_Problem to solve_: Below is a block of entries; repeat exactly the lines starting at the line that contains "- apply Forall2_cons_inv_l" and ending at the line that contains "cbn [rfold]. rewrite", both included.

_Data extract_:
(** the table: a freed object in it is freed again *)
Lemma free_values_dangling (t : T) id : 0 < g_hash_table_lookup t id -> forall keys (st : slab_state),
  Forall (fun k => g_hash_table_lookup t k <> 0) keys -> id ∈ keys -> ss_hashtable st = t ->
  ss_objs st !! g_hash_table_lookup t id = None ->
  rfold (fun st k => free_slab_cache_obj st (g_hash_table_lookup (ss_hashtable st) k)) keys st = Err BadAccess.
Proof.
  clear Hmax Hssize. intros Hp. induction keys as [|k keys IH]; intros st Hk Hin Ht Hn; [by apply not_elem_of_nil in Hin|].
  apply Forall_cons in Hk as [Hk0 Hk]. cbn [rfold]. unfold free_slab_cache_obj at 1, slab_at. rewrite Ht, (proj2 (Z.eqb_neq _ 0)) by done.
  destruct (ss_objs st !! g_hash_table_lookup t k) as [o|] eqn:E; [|done]. cbn [rbind].
  apply elem_of_cons in Hin as [->|Hin]; [congruence|]. apply IH; [done|done|done|]. cbn [ss_objs set_ss_objs].
  apply lookup_delete_None. by right.
Qed.

(** the objects found at [keys] are freed, once each *)
Lemma free_all_spec (addr : slab_state -> Z -> result Z) : (forall m st k, addr (set_ss_objs m st) k = addr st k) ->
  forall keys st os, Forall2 (fun k o => addr st k = Ok o /\ 0 < o /\ is_Some (ss_objs st !! o)) keys os -> NoDup os ->
  exists m, rfold (fun st k => let! o := addr st k in free_slab_cache_obj st o) keys st = Ok (set_ss_objs m st) /\
    forall o, is_Some (m !! o) <-> is_Some (ss_objs st !! o) /\ o ∉ os.
Proof.
  clear Hmax Hssize. intros Haddr. induction keys as [|k keys IH]; intros st os H Hnd.
  - apply Forall2_nil_inv_l in H as ->. exists (ss_objs st). split; [by destruct st|]. intros o. rewrite elem_of_nil. tauto.
  - apply Forall2_cons_inv_l in H as (o & os' & (Ea & Hp & x & Hx) & H & ->). apply NoDup_cons in Hnd as [Hno Hnd].
    cbn [rfold]. rewrite Ea. cbn [rbind]. unfold free_slab_cache_obj at 1. rewrite (slab_at_some _ _ _ Hp Hx). cbn [rbind].
    destruct (IH (set_ss_objs (delete o (ss_objs st)) st) os') as (m & -> & Hm); [|done|].
    + apply Forall2_same_length_lookup. apply Forall2_same_length_lookup in H as [Hlen H]. split; [done|].
      intros i k' o' Hk Ho'. rewrite Haddr. destruct (H i k' o' Hk Ho') as (A1 & A2 & A3). split_and!; [done|done|]. cbn.
      rewrite lookup_delete_ne; [done|]. intros ->. apply Hno. by eapply list_elem_of_lookup_2.
    + exists m. split; [done|]. intros o'. rewrite Hm. cbn [ss_objs set_ss_objs]. rewrite elem_of_cons.
      destruct (decide (o' = o)) as [->|Hne]; [rewrite lookup_delete_eq|rewrite lookup_delete_ne by done]; [|tauto].
      split; [by intros [[? ?] _]|tauto].
Qed.
(* ===== verification/SlabObjSpec.v ===== *)
(** * What slabObjLRU promises

    slabObjLRU evicts the least recently used object of the slab class that needs room, and
    takes a whole slab only when the class has no object.  The abstract cache is the list of
    its slabs, by recency, and the list of its entries, by recency.  The order of the entries
    in a slab does not matter, since eviction fills the place of an object with the last one:
    slabs are compared up to it. *)

From S2P Require Import Prelude Store HashTable Buckets HashTableSpec Cache CacheSpec Policies CacheThms.
From S2P Require Import Glib SlabCommon SlabPolicies SlabSpec.

(** ** The abstract cache *)

Record ocache := mk_ocache { oc_slabs : list aslab; oc_lru : list entry }.

(** the entries of a class, the least recently used first *)
Definition of_class (c : Z) (l : list entry) : list entry := filter (fun e => slabclass_of e.2 = c) l.

Definition drop_entry (id : Z) (s : aslab) : aslab := mk_aslab (a_class s) (without id (a_items s)).

(** an eviction for an object of class [c] *)
Definition obj_evict (c : Z) (a : ocache) : ocache :=
  match of_class c (oc_lru a) with
  | e :: _ => mk_ocache (drop_entry e.1 <$> oc_slabs a) (without e.1 (oc_lru a))
  | [] => mk_ocache (tail (oc_slabs a))
      (filter (fun e => e.1 ∈ (all_items (tail (oc_slabs a))).*1) (oc_lru a))
  end.

(** there is a slab of the class with room, or another slab can be allocated *)
Definition room_for (ssize n_total c : Z) (a : list aslab) : Prop :=
  Exists (opened ssize c) a \/ Z.of_nat (length a) < n_total.

#[export] Instance room_for_dec ssize n_total c a : Decision (room_for ssize n_total c a).
Proof. unfold room_for. apply _. Defined.

Definition obj_insert (ssize n_total : Z) (e : entry) (a : ocache) : ocache :=
  let a := if decide (room_for ssize n_total (slabclass_of e.2) (oc_slabs a)) then a
           else obj_evict (slabclass_of e.2) a in
  mk_ocache (insert_slab ssize n_total e (oc_slabs a)) (oc_lru a ++ [e]).

(** a request *)
Definition obj_step (ssize n_total : Z) (e : entry) (a : ocache) : ocache :=
  if cached e.1 (oc_lru a)
  then mk_ocache (touch_slab e.1 (oc_slabs a)) (without e.1 (oc_lru a) ++ filter (fun x => x.1 = e.1) (oc_lru a))
  else obj_insert ssize n_total e a.

Fixpoint ocache_run (ssize n_total : Z) (trace : list entry) (a : ocache) : list cache_ck_res_e * ocache :=
  match trace with
  | [] => ([], a)
  | e :: trace =>
      let '(res, a') := ocache_run ssize n_total trace (obj_step ssize n_total e a) in
      ((if cached e.1 (oc_lru a) then cache_ck_hit else cache_ck_miss) :: res, a')
  end.

(** ** Slabs up to the order of their entries *)

#[export] Instance aslab_equiv : Equiv aslab := fun s s' => a_class s = a_class s' /\ a_items s ≡ₚ a_items s'.

#[export] Instance aslab_equivalence : Equivalence (≡@{aslab}).
Proof.
  split.
  - by intros s.
  - intros s s' [H1 H2]. by split.
  - intros s s' s'' [H1 H2] [H3 H4]. split; [congruence|by rewrite H2].
Qed.

#[export] Instance opened_proper ssize c : Proper ((≡) ==> iff) (opened ssize c).
Proof. intros s s' [H1 H2]. unfold opened. by rewrite H1, H2. Qed.

#[export] Instance holds_id_proper id : Proper ((≡) ==> iff) (holds_id id).
Proof. intros s s' [H1 H2]. unfold holds_id. by rewrite H2. Qed.

#[export] Instance add_item_proper e : Proper ((≡) ==> (≡)) (add_item e).
Proof. intros s s' [H1 H2]. split; [done|]. cbn. by rewrite H2. Qed.

#[export] Instance drop_entry_proper id : Proper ((≡) ==> (≡)) (drop_entry id).
Proof. intros s s' [H1 H2]. split; [done|]. cbn. unfold without. by rewrite H2. Qed.

Lemma place_equiv ssize c e (a a' : list aslab) : a ≡ a' -> place ssize c e a ≡ place ssize c e a'.
Proof.
  induction 1 as [|s s' a a' Hs Ha IH]; simpl; [done|].
  destruct (decide (opened ssize c s)) as [Ho|Ho].
  - rewrite decide_True by (by rewrite <- Hs). constructor. constructor; [by rewrite Hs|done].
  - rewrite decide_False by (by rewrite <- Hs). inversion IH; simpl; constructor. by constructor.
Qed.

#[export] Instance insert_slab_proper ssize n_total e : Proper ((≡) ==> (≡)) (insert_slab ssize n_total e).
Proof.
  intros a a' Ha. unfold insert_slab. pose proof (place_equiv ssize (slabclass_of e.2) e a a' Ha) as Hp.
  inversion Hp as [x y Hxy|]; [done|]. assert (length a = length a') as -> by (by rewrite Ha).
  assert (Ht : (if Z.of_nat (length a') <? n_total then a else tail a) ≡ (if Z.of_nat (length a') <? n_total then a' else tail a'))
    by (destruct (_ <? _); [done|by destruct Ha]). by rewrite Ht.
Qed.

Lemma filter_equiv (P : aslab -> Prop) `{forall s, Decision (P s)} (a a' : list aslab) : Proper ((≡) ==> iff) P -> a ≡ a' -> filter P a ≡ filter P a'.
Proof.
  intros HP. induction 1 as [|s s' a a' Hs Ha IH]; [done|]. rewrite !filter_cons. destruct (decide (P s)) as [Hd|Hd].
  - rewrite decide_True by (by rewrite <- Hs). by constructor.
  - by rewrite decide_False by (by rewrite <- Hs).
Qed.

#[export] Instance touch_slab_proper id : Proper ((≡) ==> (≡)) (touch_slab id).
Proof.
  intros a a' Ha. unfold touch_slab. rewrite (filter_equiv (holds_id id) a a') by (done || apply _).
  rewrite (filter_equiv (fun s => ~ holds_id id s) a a'); [done| |done]. intros s s' Hs. by rewrite Hs.
Qed.

Lemma all_items_equiv (a a' : list aslab) : a ≡ a' -> all_items a ≡ₚ all_items a'.
Proof. induction 1 as [|s s' a a' [_ Hs] Ha IH]; [done|]. by rewrite !all_items_cons, Hs, IH. Qed.

Lemma room_for_equiv ssize n_total c (a a' : list aslab) : a ≡ a' -> room_for ssize n_total c a <-> room_for ssize n_total c a'.
Proof.
  intros Ha. unfold room_for. assert (length a = length a') as -> by (by rewrite Ha). apply or_iff_compat_r.
  induction Ha as [|s s' a a' Hs Ha IH]; [done|]. by rewrite !Exists_cons, IH, Hs.
Qed.

(** the abstract cache, up to the order of the entries in its slabs *)
Definition ocache_eqv (a a' : ocache) : Prop := oc_slabs a ≡ oc_slabs a' /\ oc_lru a = oc_lru a'.

Lemma obj_evict_eqv c a a' : ocache_eqv a a' -> ocache_eqv (obj_evict c a) (obj_evict c a').
Proof.
  intros [Hs Hl]. unfold obj_evict. rewrite Hl. destruct (of_class c (oc_lru a')) as [|e l].
  - assert (Ht : tail (oc_slabs a) ≡ tail (oc_slabs a')) by (by destruct Hs). split; [done|]. cbn [oc_lru].
    apply list_filter_iff. intros e. by rewrite (all_items_equiv _ _ Ht).
  - split; [|done]. cbn [oc_slabs]. induction Hs as [|s s' b b' Hss Hb IH]; [done|]. constructor; [by rewrite Hss|exact IH].
Qed.

Lemma obj_step_eqv ssize n_total e a a' : ocache_eqv a a' -> ocache_eqv (obj_step ssize n_total e a) (obj_step ssize n_total e a').
Proof.
  intros H. pose proof H as [Hs Hl]. unfold obj_step. rewrite Hl. destruct (cached e.1 (oc_lru a')).
  - split; [cbn; by rewrite Hs|done].
  - unfold obj_insert. pose proof (room_for_equiv ssize n_total (slabclass_of e.2) _ _ Hs) as Hr.
    destruct (decide (room_for ssize n_total _ (oc_slabs a))) as [Hd|Hd].
    + rewrite decide_True by (by apply Hr). split; cbn; [by rewrite Hs|by rewrite Hl].
    + rewrite decide_False by (by rewrite <- Hr). destruct (obj_evict_eqv (slabclass_of e.2) _ _ H) as [Hs' Hl'].
      split; cbn; [by rewrite Hs'|by rewrite Hl'].
Qed.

_Task solution_:
  - apply Forall2_cons_inv_l in H as (o & os' & (Ea & Hp & x & Hx) & H & ->). apply NoDup_cons in Hnd as [Hno Hnd].
    cbn [rfold]. rewrite Ea. cbn [rbind]. unfold free_slab_cache_obj at 1. rewrite (slab_at_some _ _ _ Hp Hx). cbn [rbind].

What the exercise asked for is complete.